**WHAT YOU HAVE TO DO:**
Lines holding the string "false" are the ones to copy; find them all in the data.

DATA SECTION: Begin

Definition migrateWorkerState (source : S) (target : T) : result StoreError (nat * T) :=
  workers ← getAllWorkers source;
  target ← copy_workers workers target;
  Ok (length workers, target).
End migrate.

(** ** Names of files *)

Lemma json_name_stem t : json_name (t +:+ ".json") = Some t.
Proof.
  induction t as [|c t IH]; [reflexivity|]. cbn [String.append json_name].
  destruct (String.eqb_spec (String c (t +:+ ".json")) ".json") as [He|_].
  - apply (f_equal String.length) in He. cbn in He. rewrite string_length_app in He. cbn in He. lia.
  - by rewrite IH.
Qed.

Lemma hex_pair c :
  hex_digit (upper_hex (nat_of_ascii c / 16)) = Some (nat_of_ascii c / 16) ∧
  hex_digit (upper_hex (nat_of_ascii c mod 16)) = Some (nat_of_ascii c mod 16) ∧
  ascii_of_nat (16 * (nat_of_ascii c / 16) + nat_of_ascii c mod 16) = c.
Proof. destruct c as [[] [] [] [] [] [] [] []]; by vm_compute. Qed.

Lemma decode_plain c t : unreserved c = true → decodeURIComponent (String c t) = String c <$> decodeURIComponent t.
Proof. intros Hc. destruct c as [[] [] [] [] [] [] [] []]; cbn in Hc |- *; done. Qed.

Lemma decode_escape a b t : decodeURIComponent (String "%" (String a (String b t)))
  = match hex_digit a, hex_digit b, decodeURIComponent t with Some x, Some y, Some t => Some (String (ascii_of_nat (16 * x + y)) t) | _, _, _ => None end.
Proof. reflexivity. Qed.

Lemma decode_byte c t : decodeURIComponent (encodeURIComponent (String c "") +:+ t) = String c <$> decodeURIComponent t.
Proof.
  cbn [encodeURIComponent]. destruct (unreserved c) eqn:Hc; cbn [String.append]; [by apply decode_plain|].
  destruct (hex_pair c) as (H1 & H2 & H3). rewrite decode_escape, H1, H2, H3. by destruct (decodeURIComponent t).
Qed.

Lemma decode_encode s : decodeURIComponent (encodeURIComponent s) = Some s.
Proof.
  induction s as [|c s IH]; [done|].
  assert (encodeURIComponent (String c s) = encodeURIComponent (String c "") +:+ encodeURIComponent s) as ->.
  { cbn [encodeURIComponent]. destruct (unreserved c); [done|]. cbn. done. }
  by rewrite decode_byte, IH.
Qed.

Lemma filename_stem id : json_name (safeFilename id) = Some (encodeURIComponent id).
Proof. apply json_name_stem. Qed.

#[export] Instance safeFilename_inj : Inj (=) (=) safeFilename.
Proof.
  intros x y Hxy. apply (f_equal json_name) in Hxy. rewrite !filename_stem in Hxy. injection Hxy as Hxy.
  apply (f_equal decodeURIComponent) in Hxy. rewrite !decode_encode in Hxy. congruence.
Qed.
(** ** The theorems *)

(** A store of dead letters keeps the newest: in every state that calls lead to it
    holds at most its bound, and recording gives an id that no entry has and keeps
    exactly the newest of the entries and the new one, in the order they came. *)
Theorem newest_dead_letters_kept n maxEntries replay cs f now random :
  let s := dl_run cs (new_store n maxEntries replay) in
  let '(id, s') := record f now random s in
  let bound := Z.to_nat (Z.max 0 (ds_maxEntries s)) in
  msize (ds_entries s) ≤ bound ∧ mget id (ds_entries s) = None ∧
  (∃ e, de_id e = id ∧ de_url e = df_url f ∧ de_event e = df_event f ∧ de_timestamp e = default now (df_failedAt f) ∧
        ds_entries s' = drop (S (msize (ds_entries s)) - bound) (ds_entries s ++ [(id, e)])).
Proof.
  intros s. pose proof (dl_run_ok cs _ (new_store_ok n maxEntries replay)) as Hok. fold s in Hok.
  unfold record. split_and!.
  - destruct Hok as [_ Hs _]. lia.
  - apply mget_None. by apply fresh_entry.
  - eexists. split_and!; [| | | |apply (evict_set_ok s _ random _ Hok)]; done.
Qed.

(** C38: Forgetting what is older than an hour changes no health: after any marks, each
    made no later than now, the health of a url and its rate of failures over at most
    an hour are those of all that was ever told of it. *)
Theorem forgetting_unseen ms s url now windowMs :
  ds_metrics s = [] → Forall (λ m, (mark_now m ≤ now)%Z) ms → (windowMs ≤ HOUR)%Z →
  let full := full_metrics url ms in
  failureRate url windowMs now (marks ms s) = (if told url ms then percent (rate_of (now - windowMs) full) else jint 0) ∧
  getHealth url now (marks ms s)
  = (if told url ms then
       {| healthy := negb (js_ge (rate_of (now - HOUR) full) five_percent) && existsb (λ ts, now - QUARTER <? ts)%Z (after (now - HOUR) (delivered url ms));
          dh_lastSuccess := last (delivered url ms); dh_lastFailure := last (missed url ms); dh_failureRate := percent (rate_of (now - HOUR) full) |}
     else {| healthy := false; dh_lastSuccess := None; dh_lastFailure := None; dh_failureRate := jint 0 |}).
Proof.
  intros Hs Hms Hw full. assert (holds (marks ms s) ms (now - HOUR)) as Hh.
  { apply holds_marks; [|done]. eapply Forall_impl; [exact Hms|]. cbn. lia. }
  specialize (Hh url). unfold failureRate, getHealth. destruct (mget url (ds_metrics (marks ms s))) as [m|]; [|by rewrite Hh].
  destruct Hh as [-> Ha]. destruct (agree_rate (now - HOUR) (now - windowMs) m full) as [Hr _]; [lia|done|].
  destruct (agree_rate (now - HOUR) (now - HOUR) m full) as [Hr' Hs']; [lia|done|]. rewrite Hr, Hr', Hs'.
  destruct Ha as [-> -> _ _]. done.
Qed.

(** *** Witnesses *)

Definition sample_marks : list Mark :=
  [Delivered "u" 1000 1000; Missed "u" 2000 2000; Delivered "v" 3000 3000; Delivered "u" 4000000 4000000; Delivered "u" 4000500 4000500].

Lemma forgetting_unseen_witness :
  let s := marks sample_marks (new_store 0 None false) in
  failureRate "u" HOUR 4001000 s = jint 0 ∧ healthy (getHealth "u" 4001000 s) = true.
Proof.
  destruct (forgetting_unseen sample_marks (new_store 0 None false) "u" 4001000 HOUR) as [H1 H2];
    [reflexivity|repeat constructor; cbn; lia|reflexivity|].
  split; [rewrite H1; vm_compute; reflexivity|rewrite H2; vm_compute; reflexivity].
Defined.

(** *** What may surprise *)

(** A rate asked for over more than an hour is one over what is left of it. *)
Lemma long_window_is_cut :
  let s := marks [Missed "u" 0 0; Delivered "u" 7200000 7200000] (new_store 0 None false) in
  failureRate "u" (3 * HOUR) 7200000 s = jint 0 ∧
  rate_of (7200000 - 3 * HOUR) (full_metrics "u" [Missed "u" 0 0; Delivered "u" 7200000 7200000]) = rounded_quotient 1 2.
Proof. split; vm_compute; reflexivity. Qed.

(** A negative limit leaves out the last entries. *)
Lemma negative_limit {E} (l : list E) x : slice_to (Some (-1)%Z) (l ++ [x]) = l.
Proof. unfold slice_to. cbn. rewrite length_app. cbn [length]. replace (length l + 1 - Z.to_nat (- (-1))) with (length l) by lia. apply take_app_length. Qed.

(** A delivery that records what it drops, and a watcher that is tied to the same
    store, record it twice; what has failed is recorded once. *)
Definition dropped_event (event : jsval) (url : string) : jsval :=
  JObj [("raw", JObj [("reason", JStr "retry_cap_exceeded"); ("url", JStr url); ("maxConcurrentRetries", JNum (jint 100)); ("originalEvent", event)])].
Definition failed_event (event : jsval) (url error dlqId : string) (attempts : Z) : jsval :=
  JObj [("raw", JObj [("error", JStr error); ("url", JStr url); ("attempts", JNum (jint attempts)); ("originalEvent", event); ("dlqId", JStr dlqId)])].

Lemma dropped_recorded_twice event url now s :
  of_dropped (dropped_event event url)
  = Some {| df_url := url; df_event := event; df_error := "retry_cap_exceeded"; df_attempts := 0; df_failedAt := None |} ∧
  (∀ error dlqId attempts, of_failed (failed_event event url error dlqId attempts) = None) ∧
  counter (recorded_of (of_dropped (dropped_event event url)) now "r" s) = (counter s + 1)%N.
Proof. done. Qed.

DATA SECTION: End

**COMPLETED EXERCISE:**
     else {| healthy := false; dh_lastSuccess := None; dh_lastFailure := None; dh_failureRate := jint 0 |}).
  let s := marks sample_marks (new_store 0 None false) in
  destruct (forgetting_unseen sample_marks (new_store 0 None false) "u" 4001000 HOUR) as [H1 H2];
  let s := marks [Missed "u" 0 0; Delivered "u" 7200000 7200000] (new_store 0 None false) in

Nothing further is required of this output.